When a habit of stammering has once been acquired, the anxiety and distress it occasions makes the difficulty of cure all the greater; but even under these circumstances special training and supervision, with a judicious study of elocution, will effect great improvement, more especially if the student will always try to think more of what he is saying than how to say it.

CHAPTER III.

ACCIDENTS, BURNS, &c.

I. FOREIGN BODIES IN THE AIR-PASSAGES.

General Observations.-The number and variety of articles that may enter the air-tubes and give rise to severe or fatal mischief is very remarkable. The substances which are most frequently met with are-seeds of all kinds, beans, peas, cherrystones, pieces of hard wood, buttons, pins, small coins, marbles, pebbles, bits of slate-pencil, beads, and small nails. The size of these articles is often such that it seems almost impossible they could have passed through the narrow chink of the glottis; yet that they do so is evident. Thus, Dr. Mott has recorded an instance in which a child only eleven months old inhaled a black shawl-pin two inches long, with a head nearly as large as a small marble: at Königsburg, in Germany, the larynx of a goose became impacted in the windpipe of a boy twelve years old: M. Bérard had to perform tracheotomy en a boy not quite seven years old, to remove a marble eight lines in diameter: and Sir William Fergusson has had to resort to the same operation to extract a plum-stone from the trachea of a girl seven years of age.

When the extraneous substance is of an animal or vegetable nature, it is apt to swell, owing to its imbibing moisture; so that a small bean or pea has been known to increase to thrice its original size in a few days. In some fortunate cases it has become softened and broken up, so as to permit of its expulsion piecemeal: when retained as it usually is the foreign body becomes incrusted with mucus, or with lymph, or even with a few grains of carbonate or phosphate of lime. The substance may get lodged in one of the ventricles of the larynx, or it may become fixed between the chordæ vocales, or it may be arrested in the trachea, or it may descend into one of the bronchial tubes, the right being that which is most commonly selected.

Symptoms.-The entrance of foreign bodies into the larynx usually occurs during a violent and sudden inspiration; it gives rise immediately to severe spasmodic cough, great dyspnoea, and a sense of impending suffocation: sometimes even sudden

death occurs by the arrest of respiration. Usually, after a few minutes, the violence of the first symptoms abates for a time, the cough and dyspnoea returning at variable intervals. Sometimes the calm lasts for many hours; but usually it is short, not exceeding twenty or thirty minutes. The subsequent symptoms will depend upon the situation in which the foreign body is retained. Thus, if it remains in the larynx, there will usually be violent, harassing, and suffocative cough; perhaps loss of voice, or inability to speak above a whisper; probably, pain in swallowing; tenderness over the part; and noisy hiss- . ing respiration, with more or less dyspnoea. When the substance descends below the larynx, it is seldom retained in the trachea, but passes on into one of the bronchial tubes-in the great majority of instances into the right, being directed to this by the bronchial septum. If, under these circumstances, auscultation and percussion be practiced, it will be found that air does not enter the obstructed lung at all; or if the obstruction is only partial, that it fills the lung incompletely. Hence there will be a complete loss or a diminution of resonance on percussion, with diminution or absence of the respiratory murmur on auscultation.
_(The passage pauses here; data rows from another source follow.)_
(** ** [writei] *)

Lemma file_ok_addrs g v x ip : wf_sb g x -> file_ok v x ip ->
  Forall (fun a => 0 <= a < 2 ^ 32) (i_addrs ip).
Proof.
  intros W F. apply Forall_forall. intros a (k & Hk)%list_elem_of_lookup_1.
  pose proof (lookup_lt_Some _ _ _ Hk) as Hlt. rewrite (fo_len _ _ _ F) in Hlt.
  pose proof (ws_size _ _ W). apply (nth_lookup_Some _ _ 0) in Hk.
  assert (a = 0 \/ good v x a) as [->|Hg]; [|lia|pose proof (good_pos g x v a W Hg); lia].
  destruct (decide (k < Z.to_nat NDIRECT)%nat) as [Hd|Hd].
  - destruct (fo_addr _ _ _ F (Z.of_nat k)) as [E|E];
      [split; [lia|change MAXFILE with 140; change NDIRECT with 12 in *; lia]|..];
      unfold faddr in E; destruct (Z.ltb_spec (Z.of_nat k) NDIRECT); try lia; rewrite Nat2Z.id, Hk in E; auto.
  - assert (k = Z.to_nat NDIRECT) as -> by (change NDIRECT with 12 in *; lia).
    destruct (fo_ind _ _ _ F) as [E|E]; unfold ind in E; rewrite Hk in E; auto.
Qed.

(** The file and its blocks do not depend on its size, nor on inode blocks. *)
Lemma faddr_iupd (s : fsst S) v h l ip ip2 n bn :
  blocks_ok s v h l -> 0 <= i_inum ip2 < sb_ninodes (sb s) -> file_ok v (sb s) ip ->
  faddr (iupd_view v (sb s) ip2) (set_isize n ip) bn = faddr v ip bn.
Proof.
  intros B Hi F. pose proof (bo_sb _ _ _ _ B) as W. unfold faddr. change (ind (set_isize n ip)) with (ind ip).
  destruct (bn <? NDIRECT); [done|]. destruct (Z.eqb_spec (ind ip) 0); [done|].
  unfold iupd_view. rewrite zupd_ne; [done|]. destruct (iblock_home _ _ _ W Hi) as (_ & _ & Hnd & _).
  intros E. destruct (fo_ind _ _ _ F) as [|[Hd _]]; [done|]. by rewrite E in Hd.
Qed.

Lemma file_ok_iupd (s : fsst S) v h l ip ip2 n :
  blocks_ok s v h l -> 0 <= i_inum ip2 < sb_ninodes (sb s) -> file_ok v (sb s) ip ->
  file_ok (iupd_view v (sb s) ip2) (sb s) (set_isize n ip).
Proof.
  intros B Hi F. pose proof (bo_sb _ _ _ _ B) as W.
  assert (Hg : forall b, good v (sb s) b -> good (iupd_view v (sb s) ip2) (sb s) b).
  { intros b [Hd Hu]. split; [done|]. pose proof (data_range _ _ _ W Hd).
    unfold iupd_view. rewrite (used_other s v h l B); auto; [|lia]. apply (iblock_home _ _ _ W Hi). }
  constructor; try apply F.
  - destruct (fo_ind _ _ _ F); [by left|right; by apply Hg].
  - intros bn Hb. rewrite (faddr_iupd s v h l) by done. destruct (fo_addr _ _ _ F bn Hb); auto.
  - intros j k Hj Hk. rewrite !(faddr_iupd s v h l) by done. by apply (fo_inj _ _ _ F).
  - intros j Hj. rewrite (faddr_iupd s v h l) by done. by apply (fo_ne _ _ _ F).
Qed.

Lemma content_iupd (s : fsst S) v h l ip ip2 n o :
  blocks_ok s v h l -> 0 <= i_inum ip2 < sb_ninodes (sb s) -> file_ok v (sb s) ip ->
  0 <= o < MAXFILE * BS ->
  content (iupd_view v (sb s) ip2) (set_isize n ip) o = content v ip o.
Proof.
  intros B Hi F Ho. unfold content. rewrite (faddr_iupd s v h l) by done.
  destruct (Z.eqb_spec (faddr v ip (o / BS)) 0); [done|]. unfold iupd_view. rewrite zupd_ne; [done|].
  destruct (iblock_home _ _ _ (bo_sb _ _ _ _ B) Hi) as (_ & _ & Hnd & _).
  intros E. destruct (fo_addr _ _ _ F (o / BS) (off_block o Ho)) as [|[Hd _]]; [done|]. by rewrite E in Hd.
Qed.

(** The result of writing [src] at [off]: [(v1, ip1)] after the blocks are
    written, and the inode with its new size on disk when it grew. *)
Definition grew (ip : inode) (off n : Z) : bool := (n >? 0) && (off + n >? i_size ip).
Definition resize (ip ip1 : inode) (off n : Z) : inode :=
  if grew ip off n then set_isize (off + n) ip1 else ip1.
Definition rewrite_inode (x : superblock) (v1 : Z -> list Z) (ip ip1 : inode) (off n : Z) : Z -> list Z :=
  if grew ip off n then iupd_view v1 x (resize ip ip1 off n) else v1.

Lemma writei_run dev_write (s : fsst S) v l i ip src off n T :
  blocks_ok s v ∅ l -> inodes s !! i = Some ip -> file_ok v (sb s) ip ->
  i_type ip <> T_DEV -> 0 <= i_inum ip < sb_ninodes (sb s) ->
  0 <= off <= i_size ip -> 0 <= n <= Z.of_nat (length src) -> off + n <= MAXFILE * BS ->
  off `mod` BS + n <= BS * Z.of_nat T -> (T <= blocks_of n)%nat ->
  budget (tgeo (fdev s)) (sb s) ip l (T + 1) -> (2 * T <= size (free_set v (sb s)))%nat ->
  exists s' v1 ip1 l', runs (writei dev_write i src off n) s [] n s'
    /\ wrote (sb s) v ip v1 ip1 off (take (Z.to_nat n) src)
    /\ (exists s1 l1, blocks_ok s1 v1 ∅ l1 /\ sb s1 = sb s)
    /\ blocks_ok s' (rewrite_inode (sb s) v1 ip ip1 off n) ∅ l'
    /\ s' = with_inode (fdev s') i (resize ip ip1 off n) s /\ tgeo (fdev s') = tgeo (fdev s)
    /\ fits (tgeo (fdev s)) ∅ l' 1.
Proof.
  intros B Hi F Hty Hin Hoff Hn Hmax HT HTb Hbud Hfree. change (MAXFILE * BS) with 71680 in Hmax.
  destruct (writei_loop_ok (blocks_of n) T s v l i ip src off 0 n) as (s1 & v1 & l1 & ip1 & E1 & St);
    auto; try lia.
  { by rewrite Z.sub_0_r. } { destruct Hbud as (H1 & H2 & H3). split; [lia|]. split; [lia|done]. }
  rewrite Z.sub_0_r in St. pose proof (write_step_sb _ _ _ _ _ _ _ _ _ _ _ _ _ St) as Hsb.
  pose proof (wst_wrote _ _ _ _ _ _ _ _ _ _ _ _ _ St) as Wr. pose proof (wst_blocks _ _ _ _ _ _ _ _ _ _ _ _ _ St) as B1.
  pose proof (write_step_lookup _ _ _ _ _ _ _ _ _ _ _ _ _ St Hi) as Hi1.
  assert (i_size ip1 = i_size ip /\ i_inum ip1 = i_inum ip) as [Hsz Hinum]
    by (rewrite (wr_same _ _ _ _ _ _ _ Wr); done).
  assert (Hpre : forall s2, runs (when (grew ip off n) (upd_ino i (set_isize (off + n)) ;; iupdate i)) s1 [] tt s2 ->
    runs (writei dev_write i src off n) s [] n s2).
  { intros s2 E2. unfold writei. eapply runs_bind_nil; [by apply runs_ino|].
    rewrite u32_small by lia. change (MAXFILE * BS) with 71680.
    destruct (Z.eqb_spec (i_type ip) T_DEV); [done|]. destruct (Z.gtb_spec off (i_size ip)); [lia|].
    destruct (Z.ltb_spec (off + n) off); [lia|]. destruct (Z.gtb_spec (off + n) 71680); [lia|]. cbn [orb].
    eapply runs_bind_nil; [exact E1|]. cbv zeta. eapply runs_bind_nil; [by apply runs_ino|]. rewrite Hsz.
    eapply runs_bind_nil; [exact E2|]. apply runs_ret. }
  assert (Hfit : forall l2, (size l2 <= size l1 + 1)%nat -> fits (tgeo (fdev s)) ∅ l2 1).
  { intros l2 Hl2. pose proof (wst_cost _ _ _ _ _ _ _ _ _ _ _ _ _ St) as Hc. pose proof (cost_size (sb s) ip1 l1).
    destruct Hbud as (Hb1 & Hb2 & _). unfold fits. rewrite map_size_empty. lia. }
  unfold resize, rewrite_inode. destruct (grew ip off n) eqn:Hgr.
  - set (ip2 := set_isize (off + n) ip1). set (s2 := with_inode (fdev s1) i ip2 s1).
    destruct (iupdate_ok s2 v1 l1 i ip2) as (d & E2 & Hg & B2).
    { by apply (blocks_ok_same s1). } { by eapply with_inode_lookup. } { apply (fo_dev _ _ _ (wr_ok _ _ _ _ _ _ _ Wr)). }
    { unfold s2. cbn. by rewrite Hinum, Hsb. }
    { cbn [s2 with_inode fdev]. apply (fits_le _ _ _ (1 + 2)); [lia|].
      apply (budget_fits _ (sb s1) ip1). by apply (write_step_budget _ _ _ _ _ _ _ _ _ _ _ _ _ 1 St). }
    exists (with_dev d s2), v1, ip1, ({[IBLOCK (i_inum ip2) (sb s2)]} ∪ l1). split; [|split; [done|split; [by exists s1, l1|split; [|split; [|split]]]]].
    + apply Hpre. eapply runs_bind_nil; [by apply (runs_upd_ino s1 i ip1)|exact E2].
    + unfold resize. rewrite Hgr. fold ip2. rewrite <- Hsb. exact B2.
    + pose proof (wst_state _ _ _ _ _ _ _ _ _ _ _ _ _ St) as Es. unfold s2, with_inode, with_dev in *.
      cbn [fdev sb ic_lock inodes]. rewrite Es. cbn [sb ic_lock inodes]. by rewrite list_insert_insert_eq.
    + cbn [with_dev fdev]. rewrite Hg. apply St.
    + apply Hfit, size_add_le.
  - exists s1, v1, ip1, l1. split; [apply Hpre, runs_ret|]. split; [done|]. split; [by exists s1, l1|].
    split; [exact B1|]. split; [apply St|]. split; [apply St|]. apply Hfit. lia.
Qed.

End Iupdate.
Sometimes the foreign body plays up and down the trachea, under the influence of fits of coughing. This change in position gives rise to severe spasmodic attacks of dyspnoea; while a peculiar sensation of movement is appreciable by the patient; and a sound of motion is detected by auscultation, as well as perhaps a flapping or valve-like sound, which is produced by the foreign body being forced against the rima glottidis in expiration.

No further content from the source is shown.